(** "Autocomplete exact mapping" *)
Definition scoreAutocomplete (el : Element) (fieldType : FieldType)
  (acc : ScoreResult) : ScoreResult :=
  let ac := toLowerCase (safeStr (getAttribute el A_autocomplete)) in
  if truthy ac then
    match autocompleteLookup ac with
    | Mapped mapped =>
        if FieldType_eqb mapped fieldType then bump 30 (RAutocomplete ac) acc
        else bump (-8) (RAutocompleteMismatch ac) acc
    | Inherited => bump (-8) (RAutocompleteMismatch ac) acc
    | Unmapped => acc
    end
  else acc.

Definition when (b : bool) (f : ScoreResult -> ScoreResult)
  (acc : ScoreResult) : ScoreResult :=
  if b then f acc else acc.

(** "Input type help" *)
Definition scoreInputType (el : Element) (fieldType : FieldType)
  (acc : ScoreResult) : ScoreResult :=
  let tag := toLowerCase (orEmpty (tagName el)) in
  if str_eqb tag (js "input") then
    let t0 := toLowerCase (safeStr (getAttribute el A_type)) in
    let t := if truthy t0 then t0 else js "text" in
    let acc :=
      when (FieldType_eqb fieldType FT_email && str_eqb t (js "email"))
           (bump 18 (RType t 18)) acc in
    let acc :=
      when (FieldType_eqb fieldType FT_phone && str_eqb t (js "tel"))
           (bump 16 (RType t 16)) acc in
    let acc :=
      when ((FieldType_eqb fieldType FT_website
             || FieldType_eqb fieldType FT_linkedin
             || FieldType_eqb fieldType FT_github) && str_eqb t (js "url"))
           (bump 10 (RType t 10)) acc in
    let acc :=
      when (FieldType_eqb fieldType FT_dateOfBirth && str_eqb t (js "date"))
           (bump 18 (RType t 18)) acc in
    when (FieldType_eqb fieldType FT_salaryExpectation
          && str_eqb t (js "number"))
         (bump 10 (RType t 10)) acc
  else acc.

Definition synonymTokens (fieldType : FieldType) : list JsString :=
  flat_map (fun s => tokenize (JsStr s)) (FIELD_SYNONYMS fieldType).

Definition ambiguousNameToken (tok : JsString) : bool :=
  str_eqb tok (js "name") || str_eqb tok (js "isim").

(** The inner loop over the tokens of one signal. *)
Definition countSynonyms (fieldType : FieldType) (tokens : list JsString)
  : Z :=
  fold_left
    (fun local tok =>
       if existsb (str_eqb tok) (synonymTokens fieldType)
       then local + 3 else local)
    tokens 0.

(** The value of [local] at the end of one turn of the loop over signals. *)
Definition localScore (fieldType : FieldType) (tokens : list JsString) : Z :=
  let local := countSynonyms fieldType tokens in
  if FieldType_eqb fieldType FT_fullName then
    if existsb ambiguousNameToken tokens then local + 3 else local
  else if existsb ambiguousNameToken tokens
          && negb (FieldType_eqb fieldType FT_firstName)
          && negb (FieldType_eqb fieldType FT_lastName)
  then local - 2
  else local.

Definition scoreSignal (fieldType : FieldType) (acc : ScoreResult)
  (s : Signal) : ScoreResult :=
  let local := localScore fieldType (tokenize (JsStr (text s))) in
  if negb (local =? 0) then
    bump (local * weight s) (RSignal (source s) local (weight s)) acc
  else acc.

(** "Keyword matching in signals" *)
Definition scoreSignals (el : Element) (fieldType : FieldType)
  (acc : ScoreResult) : ScoreResult :=
  fold_left (scoreSignal fieldType) (getElementTextSignals el) acc.

(** A regular expression that is an alternative of plain words, under the
    [i] flag. *)
Definition reWord (nm : JsString) (w : string) : bool :=
  includes (map asciiLower nm) (js w).

(** [a[-_ ]?b] under the [i] flag *)
Definition reOptSep (nm : JsString) (a b : string) : bool :=
  reWord nm (a ++ b) || reWord nm (a ++ "-" ++ b)
  || reWord nm (a ++ "_" ++ b) || reWord nm (a ++ " " ++ b).

(** [^w$] under the [i] flag *)
Definition reWhole (nm : JsString) (w : string) : bool :=
  str_eqb (map asciiLower nm) (js w).

(** "Extra: known IDs/names patterns" *)
Definition scorePatterns (el : Element) (fieldType : FieldType)
  (acc : ScoreResult) : ScoreResult :=
  let nm := toLowerCase (safeStr (getAttribute el A_name) ++ js " "
                         ++ safeStr (getAttribute el A_id)) in
  if truthy nm then
    let acc :=
      when (FieldType_eqb fieldType FT_firstName
            && (reOptSep nm "first" "name" || reOptSep nm "given" "name"
                || reWhole nm "fname" || reWord nm "ad"))
           (bump 20 (RPattern 20)) acc in
    let acc :=
      when (FieldType_eqb fieldType FT_lastName
            && (reOptSep nm "last" "name" || reOptSep nm "family" "name"
                || reOptSep nm "sur" "name"
                || reWhole nm "lname" || reWord nm "soyad"))
           (bump 20 (RPattern 20)) acc in
    let acc :=
      when (FieldType_eqb fieldType FT_email
            && (reOptSep nm "e" "mail" || reWord nm "email"))
           (bump 16 (RPattern 16)) acc in
    let acc :=
      when (FieldType_eqb fieldType FT_phone
            && (reWord nm "phone" || reWord nm "mobile" || reWord nm "tel"
                || reWord nm "gsm" || reWord nm "cep" || reWord nm "telefon"))
           (bump 14 (RPattern 14)) acc in
    let acc :=
      when (FieldType_eqb fieldType FT_postalCode
            && (reWord nm "zip" || reWord nm "postal" || reWord nm "posta"))
           (bump 12 (RPattern 12)) acc in
    let acc :=
      when (FieldType_eqb fieldType FT_linkedin && reWord nm "linkedin")
           (bump 14 (RPattern 14)) acc in
    when (FieldType_eqb fieldType FT_github && reWord nm "github")
         (bump 14 (RPattern 14)) acc
  else acc.
(* ===== verification/_CoqProject ===== *)
-Q . S2P
Prelude.v
PyStr.v
PyFloat.v
Json.v
Regex.v
StrFacts.v
JsonParse.v
PyTime.v
Sha256.v
Effects.v
Decimal.v
FuguCredit.v
FuguLedger.v
FuguPolicy.v
FuguNames.v
FuguRouter.v
FuguRouting.v
FuguDemo.v
FuguFacts.v
OrchEnv.v
OrchEnvFacts.v
OrchJobs.v
OrchFacts.v
Precommit.v
PrecommitFacts.v
BudgetConfig.v
BudgetState.v
BudgetTools.v
BudgetServer.v
BudgetSafety.v
BudgetTheorems.v
BudgetRules.v
Recovery.v
RecoveryAudit.v
RecoveryOps.v
RecoveryAuth.v
RecoveryGuard.v
RecoveryFacts.v
RecoveryRules.v
Canary.v
CanaryRetain.v
CanaryFacts.v
CanaryGate.v
Eval.v
EvalFacts.v
CanaryRules.v
EvalCollect.v
CanaryText.v
CanaryLedger.v
CanaryCards.v
CanaryQuestions.v
CanarySpend.v
CanaryQuestionFacts.v
CanaryCorpus.v
Compare.v
AdminFormat.v
AdminCore.v
TgAgent.v
TgBot.v
TgFacts.v
TgSafety.v
PgAgent.v
PgBot.v
PgSqlFacts.v
PgFacts.v
PgDemo.v
PgHaCommand.v
PgHaFacts.v
PgBackup.v
NodeBox.v
NodeScripts.v
NodeRecreate.v
NodeSandboxd.v
NodeFacts.v
NodeRules.v
NodeJournal.v
NodeDemo.v
CanaryProxy.v
FuguFallback.v
FuguDashboard.v
Lemma dkeys_dpop_subset k k' d : k' ∈ dkeys (dpop k d) -> k' ∈ dkeys d.
Proof.
  unfold dkeys. induction d as [|[a x] d IH]; simpl; [done|].
  case_bool_decide; rewrite ?elem_of_cons; simpl; rewrite ?elem_of_cons; naive_solver.
Qed.
Lemma dpop_NoDup k d : NoDup (dkeys d) -> NoDup (dkeys (dpop k d)).
Proof.
  unfold dkeys. induction d as [|[a x] d IH]; simpl; [done|].
  intros [Ha Hd]%NoDup_cons. case_bool_decide; [done|]. simpl.
  apply NoDup_cons; split; [|auto]. by intros ?%(dkeys_dpop_subset k).
Qed.
Lemma dget_dpop k k' d : NoDup (dkeys d) ->
  dget k' (dpop k d) = if bool_decide (k' = k) then None else dget k' d.
Proof.
  unfold dkeys. induction d as [|[a x] d IH]; simpl; [by case_bool_decide|].
  intros [Ha Hd]%NoDup_cons. destruct (decide (k = a)) as [->|Hka].
  - rewrite bool_decide_eq_true_2 by done.
    case_bool_decide; [subst; by apply dget_None | done].
  - rewrite (bool_decide_eq_false_2 (k = a)) by done. simpl. rewrite IH by done.
    repeat case_bool_decide; congruence.
Qed.
Lemma dget_dpop_ne k k' d : k' <> k -> dget k' (dpop k d) = dget k' d.
Proof.
  intros Hk. induction d as [|[a x] d IH]; simpl; [done|]. destruct (decide (k = a)) as [->|Hka].
  - by rewrite bool_decide_eq_true_2, bool_decide_eq_false_2.
  - rewrite (bool_decide_eq_false_2 (k = a)) by done. simpl. by rewrite IH.
Qed.
Lemma dpop_absent k d : dget k d = None -> dpop k d = d.
Proof.
  induction d as [|[a x] d IH]; simpl; [done|].
  case_bool_decide; [done|]. intros. by rewrite IH.
Qed.
Lemma dset_NoDup k v d : NoDup (dkeys d) -> NoDup (dkeys (dset k v d)).
Proof.
  intros Hd. destruct (dget k d) eqn:E.
  - assert (dkeys (dset k v d) = dkeys d) as ->; [|done].
    unfold dkeys. clear Hd. induction d as [|[a x] d IH]; simpl in *; [done|].
    case_bool_decide; simpl; [done|]. f_equal. by apply IH.
  - rewrite dset_fresh by done. unfold dkeys in *. rewrite fmap_app. simpl.
    apply NoDup_app. split_and!; [done| |apply NoDup_singleton].
    intros x Hx ->%list_elem_of_singleton. by apply dget_None in E.
Qed.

Work to complete – From the line with "- rewrite (bool_decide_eq_false_2 (k = a)) by done. simpl. by" through the last line of the records, set down every line exactly as written and leave out all others.

Worked solution –
  - rewrite (bool_decide_eq_false_2 (k = a)) by done. simpl. by rewrite IH.
Qed.
Lemma dpop_absent k d : dget k d = None -> dpop k d = d.
Proof.
  induction d as [|[a x] d IH]; simpl; [done|].
  case_bool_decide; [done|]. intros. by rewrite IH.
Qed.
Lemma dset_NoDup k v d : NoDup (dkeys d) -> NoDup (dkeys (dset k v d)).
Proof.
  intros Hd. destruct (dget k d) eqn:E.
  - assert (dkeys (dset k v d) = dkeys d) as ->; [|done].
    unfold dkeys. clear Hd. induction d as [|[a x] d IH]; simpl in *; [done|].
    case_bool_decide; simpl; [done|]. f_equal. by apply IH.
  - rewrite dset_fresh by done. unfold dkeys in *. rewrite fmap_app. simpl.
    apply NoDup_app. split_and!; [done| |apply NoDup_singleton].
    intros x Hx ->%list_elem_of_singleton. by apply dget_None in E.
Qed.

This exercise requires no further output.